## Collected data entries
****************

(* ===== verification/Duties.v ===== *)
(** What the dispatcher's routines still owe: each atomic action of each
    routine either leaves every partition attended to or takes on the duty to
    attend to it, and a routine that ends has done its duties.  The companion
    of [Ownership] for progress; [Progress] draws the conclusion for the
    machine. *)
From S2P Require Import Prelude Types OffsetCoordinator Dispatcher Retry Worker Machine Ownership.

(** * Duties

    What a goroutine has still to do for others: [hold], the partition it
    holds in flight, [sends], with a batch for the channel; [visits], the
    partitions whose buffers it will look at ([tryDispatch],
    [flushPartition]); [clears], those whose stale timer handle it will drop
    ([linger_fired]). *)
Record duty := mkDuty {
  hold : option Z;
  sends : bool;
  visits : list Z;
  clears : list Z
}.

Definition at_ease : duty := mkDuty None false [] [].
Definition holding (p : Z) : duty := mkDuty (Some p) false [] [].

(** Batches that an owner will add to the channel. *)
Definition credit (d : duty) : nat := if sends d then 1%nat else 0%nat.

Section Duties.
Context `{Coordinator C}.
Variable cfg : Config.
Variable hasDLQ : bool.
Variable known : Z -> Prop.
Local Abbreviation S := (UnorderedDispatcher C).
Local Abbreviation P := (prog query S).
Implicit Types s : S.

(** * Attended partitions *)

(** Nothing to do in this buffer, or somebody's to do: the worker that holds
    the partition, or the timer. *)
Definition at_rest (pb : partitionBuffer) : Prop :=
  bufMessages pb = [] \/ bufInFlight pb = true \/ lingerTimer pb <> None.
Definition cared s (p : Z) : Prop :=
  (forall pb, buffers s !! p = Some pb -> at_rest pb) \/ exists t, timers s !! t = Some p.
(* ===== verification/Interleaving.v ===== *)
(** The dispatcher's goroutines together: in every interleaving of the poll
    goroutine, the workers and the fired linger timers, whatever the
    environment answers, the owners of [Ownership] keep their discipline.
    From the invariant follow mutual exclusion per partition, the absence of
    the coordinator's panics, the conservation and order of a partition's
    messages, and that offsets become committable only for messages that were
    processed or given up. *)
From S2P Require Import Prelude Types OffsetCoordinator Dispatcher Retry Worker Machine Ownership.

(** * The accounts

    The tokens of all owners, with the history of sends and verdicts. *)

Section Accounts.
Context `{Coordinator C}.
Variable cfg : Config.
Local Abbreviation S := (UnorderedDispatcher C).
Implicit Types s : S.
Variables (active strict : bool) (fp : Z) (known : Z -> Prop).
Local Abbreviation allowed := (allowed cfg active strict fp known).
Local Abbreviation shared_inv := (shared_inv cfg known).
Local Abbreviation contrib := (contrib active fp).
Local Abbreviation held_back := (held_back active fp).

Definition channel_tokens s : list token := Dispatched <$> batchCh s.

(** The messages of [fp] that owners hold. *)
Definition carried (ts : list token) : list Message := concat (contrib <$> ts).

(** Every owner holds what it owns; no partition has two owners; the messages
    sent to [fp], less those a revocation discarded, are, in order, those with
    a verdict, those an owner holds, those in the buffer and those [pend]ing
    in a call of [Send]; a batch
    about to be completed has the last verdict, and so has a completed slot. *)
Record accounted (ls : list label) (pend : list Message) s (ts : list token) : Prop := {
  ac_holds : Forall (holds s) ts;
  ac_distinct : NoDup (omap token_partition ts);
  ac_ledger : active = true ->
    kept fp ls = Some (concat (messages <$> settled fp ls) ++ carried ts ++ held_back s ++ pend);
  ac_settled b : active = true -> Settled b ∈ ts -> partition b = fp ->
    last (settled fp ls) = Some b;
  ac_done off : strict = true -> active = true -> slot_of (coord s) fp = Completed off ->
    exists b, last (settled fp ls) = Some b /\ wf_batch b /\ batchMaxOffset b = off
}.
Lemma run_outlook i ans th (x y : machine) ds :
  tended x ds -> uninterrupted ans -> threads x !! i = Some th ->
  run_thread cfg hasDLQ i ans th x = Some y -> outlook x y ds (is_polling th = false).
Proof.
  intros Ht Ha Hth Hy.
  assert (Hi : is_Some (ds !! i)).
  { apply lookup_lt_is_Some_2. rewrite (td_length _ _ Ht). by eapply lookup_lt_Some. }
  destruct Hi as [d Hi]. pose proof (td_minds _ _ Ht i th d Hth Hi) as Hm.
  assert (Hs : forall th', minds th' d -> is_worker th' = is_worker th ->
    outlook x (set_thread i th' (st x) x) ds (is_polling th = false)).
  { intros th' Hm' Hk. by eapply outlook_same. }
  set (die := fun p s => crash i p s x). set (exit := fun p s => worker_panic i p s x).
  assert (Hdie : forall p s, closed s = false -> outlook x (die p s) ds (is_polling th = false))
    by (intros; by apply crash_outlook).
  assert (Hexit : forall p s, closed s = false -> outlook x (exit p s) ds (is_polling th = false))
    by (intros; by apply exit_outlook).
  pose proof (fun A w Q K fail c => outlook_next (A := A) w Q i K fail ans x y ds th d c
    (is_polling th = false) Ha Ht Hth Hi) as Hnext.
  destruct th as [|c|tps|c| | |b c|c| |c|]; try done; simpl in Hm.
  - destruct c as [a|p|X f k|X e k]; [simpl in Hy; simplify_eq; by apply Hs|
      by eapply (Hnext _ false done_all PollRunning die); eauto..].
  - eapply (Hnext _ false done_all PollRunning die); eauto; try done.
    rewrite Hm. by apply (api_diligent cfg known BatchSize_pos (CallRevoked tps)).
  - destruct c as [[ctl|v]|p|X f k|X e k];
      [| |by eapply (Hnext _ true (decided_holding b) (WorkerDeciding b) exit); eauto..];
      simpl in Hy, Hm; simplify_eq; destruct Hm as [Hv ->]; apply Hs; try done.
    + apply body_diligent.
    + by apply finishing_diligent.
  - destruct c as [a|p|X f k|X e k]; [simpl in Hy; simplify_eq; by apply Hs|
      by eapply (Hnext _ true done_all WorkerFinishing exit); eauto..].
  - destruct c as [a|p|X f k|X e k]; [simpl in Hy; simplify_eq; by apply Hs|
      by eapply (Hnext _ true done_all TimerRunning die); eauto..].
Qed.

Lemma recv_tended i (x y : machine) ds :
  tended x ds -> sched cfg hasDLQ (Recv i) x = Some y ->
  exists ds', tended y ds' /\ weight (st y) = weight (st x) /\ (load y ds' < load x ds)%nat.
Proof.
  intros Ht Hy. unfold sched in Hy. destruct (crashed x); [done|].
  destruct (threads x !! i) as [[| | | | | | | | | |]|] eqn:Hth; try done.
  assert (Hi : ds !! i = Some at_ease).
  { destruct (ds !! i) as [d|] eqn:Hi; [by rewrite <- (td_minds _ _ Ht i _ d Hth Hi)|].
    apply lookup_ge_None in Hi. apply lookup_lt_Some in Hth. rewrite (td_length _ _ Ht) in Hi. lia. }
  unfold recv_batch in Hy. destruct (td_closed _ _ Ht) as [_ Hcc].
  destruct (batchCh (st x)) as [|b rest] eqn:Hch; [by rewrite Hcc in Hy|]. simplify_eq.
  exists (<[i := holding (partition b)]> ds).
  assert (Hheld : held (set_batchCh rest (st x)) (<[i := holding (partition b)]> ds) ≡ₚ held (st x) ds).
  { etransitivity; [by apply (held_set i _ ds at_ease)|]. symmetry. etransitivity; [by apply (held_at i _ ds at_ease)|].
    unfold rest_held. simpl. rewrite Hch. simpl. symmetry. apply Permutation_middle. }
  split_and!; [|done|].
  - eapply tended_put; eauto; simpl; try done; try apply Ht.
    + apply beginning_diligent.
    + by destruct (td_timers _ _ Ht).
    + split; [|rewrite Hheld; apply Ht]. intros q. rewrite Hheld. apply (td_flags _ _ Ht).
  - unfold load. simpl. rewrite Hch. pose proof (credit_set ds i at_ease (holding (partition b)) Hi) as Hc.
    change (credit at_ease) with 0%nat in Hc. change (credit (holding (partition b))) with 0%nat in Hc.
    cbn [length]. lia.
Qed.
Lemma lasting_forget {A} g (c : P A) : lasting false c -> lasting g c.
Proof.
  revert g. induction c as [a|q|X f k IH|X e k IH]; intros g; simpl; auto.
  intros Hc s Hw _. by apply Hc.
Qed.

Lemma lasting_bind {A B} g (c : P A) (f : A -> P B) :
  lasting g c -> (forall a, lasting false (f a)) -> lasting g (bind c f).
Proof.
  intros Hc Hf. revert g Hc. induction c as [a|q|X h k IH|X e k IH]; intros g; simpl; auto.
  - intros _. by apply lasting_forget.
  - intros Hc s Hw Hg. specialize (Hc s Hw Hg). destruct (h s); [|done].
    destruct Hc as (Hv & g' & Hg' & Hk). split; [done|]. eauto.
Qed.

(** Neither the coordinator nor the channel is touched. *)
Definition still s s' : Prop := coord s' = coord s /\ batchCh s' = batchCh s.

Lemma still_vouches s s' : still s s' -> vouches s s'.
Proof.
  intros [Ec Eb]. constructor; [unfold reported; by rewrite Ec|]. intros b. rewrite Eb. auto.
Qed.

Definition still_result {X} s (r : outcome S X) : Prop :=
  match r with Returned _ s' | Panicked _ s' => still s s' end.

Lemma lasting_still {X A} g (f : S -> outcome S X) (k : X -> P A) :
  (forall s, still_result s (f s)) -> (forall x, lasting g (k x)) -> lasting g (Act f k).
Proof.
  intros Hf Hk s _ Hg. specialize (Hf s). destruct (f s) as [x s'|q s']; simpl in Hf;
    [|by apply still_vouches].
  split; [by apply still_vouches|]. exists g. split; [|done]. intros E. apply (vo_keeps s); [|auto].
  by apply still_vouches.
Qed.

Lemma still_act {X} g (f : S -> outcome S X) : (forall s, still_result s (f s)) -> lasting g (act f).
Proof. intros Hf. by apply lasting_still. Qed.

(** ** The coordinator's calls *)

Lemma slot_vouches c s :
  (reported s -> slot_of c p <> Absent) -> vouches s (set_coord c s).
Proof. intros Hk. constructor; [exact Hk|by left]. Qed.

****************

## EXERCISE INSTRUCTIONS
From the records above, print exactly the lines that run from the line with "by eapply (Hnext _ false" to the line with "(td_flags _ _ Ht).", inclusive.

## ANSWER TO THIS TASK
      by eapply (Hnext _ false done_all PollRunning die); eauto..].
  - eapply (Hnext _ false done_all PollRunning die); eauto; try done.
    rewrite Hm. by apply (api_diligent cfg known BatchSize_pos (CallRevoked tps)).
  - destruct c as [[ctl|v]|p|X f k|X e k];
      [| |by eapply (Hnext _ true (decided_holding b) (WorkerDeciding b) exit); eauto..];
      simpl in Hy, Hm; simplify_eq; destruct Hm as [Hv ->]; apply Hs; try done.
    + apply body_diligent.
    + by apply finishing_diligent.
  - destruct c as [a|p|X f k|X e k]; [simpl in Hy; simplify_eq; by apply Hs|
      by eapply (Hnext _ true done_all WorkerFinishing exit); eauto..].
  - destruct c as [a|p|X f k|X e k]; [simpl in Hy; simplify_eq; by apply Hs|
      by eapply (Hnext _ true done_all TimerRunning die); eauto..].
Qed.

Lemma recv_tended i (x y : machine) ds :
  tended x ds -> sched cfg hasDLQ (Recv i) x = Some y ->
  exists ds', tended y ds' /\ weight (st y) = weight (st x) /\ (load y ds' < load x ds)%nat.
Proof.
  intros Ht Hy. unfold sched in Hy. destruct (crashed x); [done|].
  destruct (threads x !! i) as [[| | | | | | | | | |]|] eqn:Hth; try done.
  assert (Hi : ds !! i = Some at_ease).
  { destruct (ds !! i) as [d|] eqn:Hi; [by rewrite <- (td_minds _ _ Ht i _ d Hth Hi)|].
    apply lookup_ge_None in Hi. apply lookup_lt_Some in Hth. rewrite (td_length _ _ Ht) in Hi. lia. }
  unfold recv_batch in Hy. destruct (td_closed _ _ Ht) as [_ Hcc].
  destruct (batchCh (st x)) as [|b rest] eqn:Hch; [by rewrite Hcc in Hy|]. simplify_eq.
  exists (<[i := holding (partition b)]> ds).
  assert (Hheld : held (set_batchCh rest (st x)) (<[i := holding (partition b)]> ds) ≡ₚ held (st x) ds).
  { etransitivity; [by apply (held_set i _ ds at_ease)|]. symmetry. etransitivity; [by apply (held_at i _ ds at_ease)|].
    unfold rest_held. simpl. rewrite Hch. simpl. symmetry. apply Permutation_middle. }
  split_and!; [|done|].
  - eapply tended_put; eauto; simpl; try done; try apply Ht.
    + apply beginning_diligent.
    + by destruct (td_timers _ _ Ht).
    + split; [|rewrite Hheld; apply Ht]. intros q. rewrite Hheld. apply (td_flags _ _ Ht).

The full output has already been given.